> **Work required**:
From the entries below, copy every line that holds the word "Some".

___ Source data

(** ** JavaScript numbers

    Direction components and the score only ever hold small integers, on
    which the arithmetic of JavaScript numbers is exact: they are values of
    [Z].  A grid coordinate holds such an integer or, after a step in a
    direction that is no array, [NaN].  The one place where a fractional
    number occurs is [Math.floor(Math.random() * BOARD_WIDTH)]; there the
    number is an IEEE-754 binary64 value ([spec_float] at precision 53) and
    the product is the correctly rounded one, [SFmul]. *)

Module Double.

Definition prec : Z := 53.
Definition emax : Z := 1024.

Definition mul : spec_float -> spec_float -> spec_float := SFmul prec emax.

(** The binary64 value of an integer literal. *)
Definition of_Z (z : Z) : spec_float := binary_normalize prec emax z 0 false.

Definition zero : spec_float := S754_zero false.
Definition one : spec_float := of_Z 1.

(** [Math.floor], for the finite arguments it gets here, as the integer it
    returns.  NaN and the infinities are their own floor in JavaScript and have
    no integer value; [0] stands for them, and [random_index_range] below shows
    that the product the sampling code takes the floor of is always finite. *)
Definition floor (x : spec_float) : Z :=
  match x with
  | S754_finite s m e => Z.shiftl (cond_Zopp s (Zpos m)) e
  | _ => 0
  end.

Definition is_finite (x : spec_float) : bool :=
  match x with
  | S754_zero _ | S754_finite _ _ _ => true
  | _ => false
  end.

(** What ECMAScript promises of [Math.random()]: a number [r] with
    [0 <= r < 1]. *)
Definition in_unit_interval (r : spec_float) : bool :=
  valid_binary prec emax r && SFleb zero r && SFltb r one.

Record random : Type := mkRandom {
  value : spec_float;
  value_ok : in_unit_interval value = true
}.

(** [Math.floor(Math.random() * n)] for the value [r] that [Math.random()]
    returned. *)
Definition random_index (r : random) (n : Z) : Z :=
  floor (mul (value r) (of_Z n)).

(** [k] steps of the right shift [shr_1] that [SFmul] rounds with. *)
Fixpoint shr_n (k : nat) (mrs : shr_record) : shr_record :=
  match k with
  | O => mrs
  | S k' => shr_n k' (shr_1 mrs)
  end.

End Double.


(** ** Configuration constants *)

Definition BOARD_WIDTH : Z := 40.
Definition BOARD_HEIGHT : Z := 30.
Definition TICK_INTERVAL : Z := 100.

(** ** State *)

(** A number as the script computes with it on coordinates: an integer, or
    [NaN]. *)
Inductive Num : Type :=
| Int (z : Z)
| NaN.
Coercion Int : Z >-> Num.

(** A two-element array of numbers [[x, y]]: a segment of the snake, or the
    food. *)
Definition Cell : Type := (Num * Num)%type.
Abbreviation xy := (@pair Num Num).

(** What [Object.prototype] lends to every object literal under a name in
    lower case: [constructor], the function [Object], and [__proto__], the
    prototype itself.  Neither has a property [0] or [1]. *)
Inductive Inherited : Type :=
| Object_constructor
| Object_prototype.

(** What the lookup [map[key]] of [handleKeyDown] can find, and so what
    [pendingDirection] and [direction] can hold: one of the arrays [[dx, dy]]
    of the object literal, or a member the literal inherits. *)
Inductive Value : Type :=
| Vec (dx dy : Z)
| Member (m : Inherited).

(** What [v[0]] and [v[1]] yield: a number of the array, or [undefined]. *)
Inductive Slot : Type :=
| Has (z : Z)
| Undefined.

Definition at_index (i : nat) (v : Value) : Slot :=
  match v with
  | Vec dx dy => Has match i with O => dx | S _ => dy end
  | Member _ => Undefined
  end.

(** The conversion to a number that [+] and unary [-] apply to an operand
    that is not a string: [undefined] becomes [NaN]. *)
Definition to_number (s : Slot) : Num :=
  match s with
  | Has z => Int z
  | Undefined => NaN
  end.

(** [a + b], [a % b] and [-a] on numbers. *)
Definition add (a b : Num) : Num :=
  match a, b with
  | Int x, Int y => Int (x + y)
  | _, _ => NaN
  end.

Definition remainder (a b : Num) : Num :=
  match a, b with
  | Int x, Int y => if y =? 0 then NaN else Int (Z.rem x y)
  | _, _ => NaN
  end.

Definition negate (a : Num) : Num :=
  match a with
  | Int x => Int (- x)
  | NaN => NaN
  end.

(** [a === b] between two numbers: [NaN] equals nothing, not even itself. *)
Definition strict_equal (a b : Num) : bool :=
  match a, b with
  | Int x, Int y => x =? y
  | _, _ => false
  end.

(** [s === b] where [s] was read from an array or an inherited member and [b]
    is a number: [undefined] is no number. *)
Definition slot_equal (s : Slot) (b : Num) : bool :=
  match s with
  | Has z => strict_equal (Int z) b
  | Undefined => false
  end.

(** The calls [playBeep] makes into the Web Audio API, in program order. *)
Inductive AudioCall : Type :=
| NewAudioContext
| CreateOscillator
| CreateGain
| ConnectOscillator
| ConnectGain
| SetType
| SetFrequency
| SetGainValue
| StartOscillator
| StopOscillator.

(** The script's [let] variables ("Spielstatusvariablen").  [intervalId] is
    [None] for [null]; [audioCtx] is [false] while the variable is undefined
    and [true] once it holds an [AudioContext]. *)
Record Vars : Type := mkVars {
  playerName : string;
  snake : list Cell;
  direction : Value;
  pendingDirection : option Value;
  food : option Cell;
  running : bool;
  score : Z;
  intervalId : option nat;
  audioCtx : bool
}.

______
___ Source data

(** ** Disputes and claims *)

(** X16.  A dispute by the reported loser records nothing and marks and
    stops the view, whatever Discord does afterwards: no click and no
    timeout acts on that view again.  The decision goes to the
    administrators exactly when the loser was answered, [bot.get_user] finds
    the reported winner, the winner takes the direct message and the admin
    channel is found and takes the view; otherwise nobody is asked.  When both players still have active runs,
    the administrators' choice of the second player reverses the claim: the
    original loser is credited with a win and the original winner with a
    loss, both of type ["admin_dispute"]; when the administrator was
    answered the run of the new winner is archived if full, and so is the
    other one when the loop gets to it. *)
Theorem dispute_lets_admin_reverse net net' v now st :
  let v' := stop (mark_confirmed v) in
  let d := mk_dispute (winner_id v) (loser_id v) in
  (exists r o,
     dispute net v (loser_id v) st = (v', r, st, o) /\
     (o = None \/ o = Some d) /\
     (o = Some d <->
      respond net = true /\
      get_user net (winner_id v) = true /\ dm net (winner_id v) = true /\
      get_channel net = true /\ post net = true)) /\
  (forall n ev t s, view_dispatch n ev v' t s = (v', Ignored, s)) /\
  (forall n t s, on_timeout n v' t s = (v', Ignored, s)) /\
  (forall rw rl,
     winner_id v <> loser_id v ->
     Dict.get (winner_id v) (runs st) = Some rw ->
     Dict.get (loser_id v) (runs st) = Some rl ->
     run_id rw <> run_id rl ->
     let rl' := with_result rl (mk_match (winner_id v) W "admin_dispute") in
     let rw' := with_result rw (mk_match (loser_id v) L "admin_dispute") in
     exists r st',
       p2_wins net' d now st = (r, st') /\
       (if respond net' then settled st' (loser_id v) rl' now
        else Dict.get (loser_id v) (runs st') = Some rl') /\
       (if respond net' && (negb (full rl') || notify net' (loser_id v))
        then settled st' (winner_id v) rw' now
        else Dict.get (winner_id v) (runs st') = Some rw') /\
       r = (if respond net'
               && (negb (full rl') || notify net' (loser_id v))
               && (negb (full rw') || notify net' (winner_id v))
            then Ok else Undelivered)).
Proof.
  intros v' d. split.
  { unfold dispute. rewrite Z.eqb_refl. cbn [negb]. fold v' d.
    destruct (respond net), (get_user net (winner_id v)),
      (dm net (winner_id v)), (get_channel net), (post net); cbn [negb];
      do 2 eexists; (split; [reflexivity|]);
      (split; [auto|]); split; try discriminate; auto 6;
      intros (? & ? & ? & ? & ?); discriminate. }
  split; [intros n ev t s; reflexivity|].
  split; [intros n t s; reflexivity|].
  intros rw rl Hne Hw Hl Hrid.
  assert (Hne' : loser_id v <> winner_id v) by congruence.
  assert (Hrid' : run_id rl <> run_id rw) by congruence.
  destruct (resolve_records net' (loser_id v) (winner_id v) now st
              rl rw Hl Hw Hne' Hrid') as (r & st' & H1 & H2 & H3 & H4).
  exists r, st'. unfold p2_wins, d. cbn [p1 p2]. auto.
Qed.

______

> **Answer**:
     (o = None \/ o = Some d) /\
     (o = Some d <->
     Dict.get (winner_id v) (runs st) = Some rw ->
     Dict.get (loser_id v) (runs st) = Some rl ->
        else Dict.get (loser_id v) (runs st') = Some rl') /\
        else Dict.get (winner_id v) (runs st') = Some rw') /\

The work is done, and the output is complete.